“Prisoners of the Puppet Master!”
Cover Date: November 1962
Writer: Stan Lee
Penciller: Jack Kirby
Inker: Dick Ayers
Cover Artists: Jack Kirby, Dick Ayers
What’s Going On?
The Fantastic Four face the mind control threat of the Puppet Master! If he can mold a puppet that resembles you (or anyone else) from his radioactive clay, then the Puppet Master can make you do his bidding. Do the FF stand a chance against such power? Short answer: Yes.
Is It Good?
Well, Puppet Master is a lame villain, and Sue has been captured yet again (that’s four times in eight issues!), but it’s a fine one-off story. Having Alicia be more interested in the Thing than Ben Grimm is a clever touch.
- Reed has been working on a way to transform the Thing back into his human form. It works for a few moments, but Ben Grimm eventually transforms back into the Thing.
- Alicia seems smitten by the Thing. The blind woman even prefers him in his monstrous, rocky form.
- The Puppet Master appears to have fallen to his death. Was it an accident, or was it because the puppet representing him was dropped?
- This is the first appearance of the Puppet Master and Alicia Masters (although her last name is not given here).
- Puppet Master is unkind to Alicia at every opportunity, going so far as to emphasize that she is his step-daughter, not real daughter.
- This issue includes a page explaining the Human Torch’s powers.
- Apparently, according to that feature page, Johnny sprays his bedroom with a chemical vapor every day.
Comics Are Goofy:
- I will never get tired of Mr. Fantastic stretching to his limit, falling short, and not moving closer to reach his goal. He’s like, “If it’s not within my immediate grasp, then it wasn’t meant to be.”
- I like that Alicia can hear Sue’s heartbeat. I get that it is due to her non-vision senses being more acute than most people’s, but there is a hulking rock person in the room, presumably making loud noises. But no, she hears Sue’s heartbeat, sure.
- Alicia is essentially a red-headed doppelgänger of Sue? That seems weird, right? Does that ever come up again?

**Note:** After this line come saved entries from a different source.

(** X20. What the receive path returns, when it returns: the transaction
    number is the one it was given; a cluster frame (frame type 1) always
    comes back as a decoded IO sample that is not a reply, under
    identifier 0x0100 when the command was 0x0000 and under 0x0000
    otherwise; any other frame keeps its command identifier. *)
Theorem receive_result_shape
        (ForeignValue : Type)
        (foundation_COMMANDS : Z -> option (Command ForeignValue))
        (tsn frame_type : Z) (is_reply : bool) (command_id : Z) (data : bytes)
        (events : list Event) (tsn' command_id' : Z) (is_reply' : bool)
        (payload : Payload ForeignValue) :
  DigitalIOCluster_deserialize ForeignValue foundation_COMMANDS
                               tsn frame_type is_reply command_id data =
  (events, Returned (tsn', command_id', is_reply', payload)) ->
  tsn' = tsn /\
  (frame_type = 1 ->
     (exists values, payload = Args [VSample values]) /\ is_reply' = false /\
     events = [] /\
     ((command_id = 0 /\ command_id' = 256) \/
      (command_id <> 0 /\ command_id' = 0))) /\
  (frame_type <> 1 -> command_id' = command_id).
Proof.
  destruct (Z.eq_dec frame_type 1) as [-> | Hft].
  - destruct (Z.eq_dec command_id 0) as [-> | Hid].
    + rewrite io_sample_command_decoded. unfold ret. intros Heq.
      injection Heq as <- <- <- <- <-.
      split; [reflexivity|]. split; [|intros Hne; contradiction].
      intros _. repeat split; eauto.
    + intros Heq.
      destruct (struct_pack_i_cases tsn) as [[pt Hpt] | Hpt];
        [destruct (struct_pack_i_cases command_id) as [[pc Hpc] | Hpc]|].
      * rewrite (cluster_fallback_eq ForeignValue foundation_COMMANDS
                   tsn is_reply command_id data pt pc Hid Hpt Hpc) in Heq.
        unfold ret in Heq.
        injection Heq as <- <- <- <- <-.
        split; [reflexivity|]. split; [|intros Hne; contradiction].
        intros _. repeat split; eauto.
      * unfold DigitalIOCluster_deserialize in Heq.
        cbn [Z.eqb Pos.eqb] in Heq. rewrite commands_lookup in Heq.
        destruct (Z.eqb_spec command_id 0); [contradiction|].
        rewrite Hpt, bind_ret_l, Hpc, bind_raise in Heq. discriminate Heq.
      * unfold DigitalIOCluster_deserialize in Heq.
        cbn [Z.eqb Pos.eqb] in Heq. rewrite commands_lookup in Heq.
        destruct (Z.eqb_spec command_id 0); [contradiction|].
        rewrite Hpt, bind_raise in Heq. discriminate Heq.
  - unfold DigitalIOCluster_deserialize.
    destruct (Z.eqb_spec frame_type 1); [contradiction|].
    destruct (foundation_COMMANDS command_id) as [[[name schema] reply]|].
    + destruct (t_deserialize ForeignValue data schema) as [l [[value rest]|e]];
        cbn.
      * destruct rest; cbn; intros Heq; inversion Heq; subst;
          (split; [reflexivity|]); (split; [intros; contradiction|]);
          reflexivity.
      * intros Heq. inversion Heq.
    + cbn. intros Heq. inversion Heq; subst.
      split; [reflexivity|]. split; [intros; contradiction|]. reflexivity.
Qed.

- I don’t get how some of Puppet Master’s puppets work. The ones that look like people, I get those; he controls the puppets, and the people follow his orders. It’s stuff like his flying horse puppet that confuses me. It’s clearly identified as a puppet, so…sometimes his puppets obey him, instead of what they represent? Why wouldn’t his miniature FF puppets follow his commands as 3-inch super-heroes, instead of controlling the people they represent?
- This is a good use of Reed’s powers, but come on…one of those bullets had to have hit someone after bouncing off Reed.

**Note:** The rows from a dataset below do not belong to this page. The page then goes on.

(* ===== verification/_CoqProject ===== *)
-Q . S2P
Prelude.v
CTypes.v
BpfHelperDefs.v
AkilC.v
BpfHelpers.v
Bits.v
BpfCoreRead.v
BpfTracing.v
BpfCoreVariants.v
Float64.v
Window.v
ProfileStore.v
Store.v
Scorer.v
Telemetry.v
Loader.v
Batch.v
Collector.v
CollectorMain.v
Aggregator.v
Resolver.v
CgroupCache.v
Plugin.v
Pipeline.v
Autoscaler.v
HttpApi.v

- Puppet Master’s ultimate goal is to…force world leaders to be his attentive waiters?
- No, wait — his ultimate goal is to be pulled around town in his special wagon, like a toddler after getting ice cream. I love the “Puppet Master Rex” sign and parasol, too.
- I just don’t get how making a puppet of himself will make the Puppet Master control other people.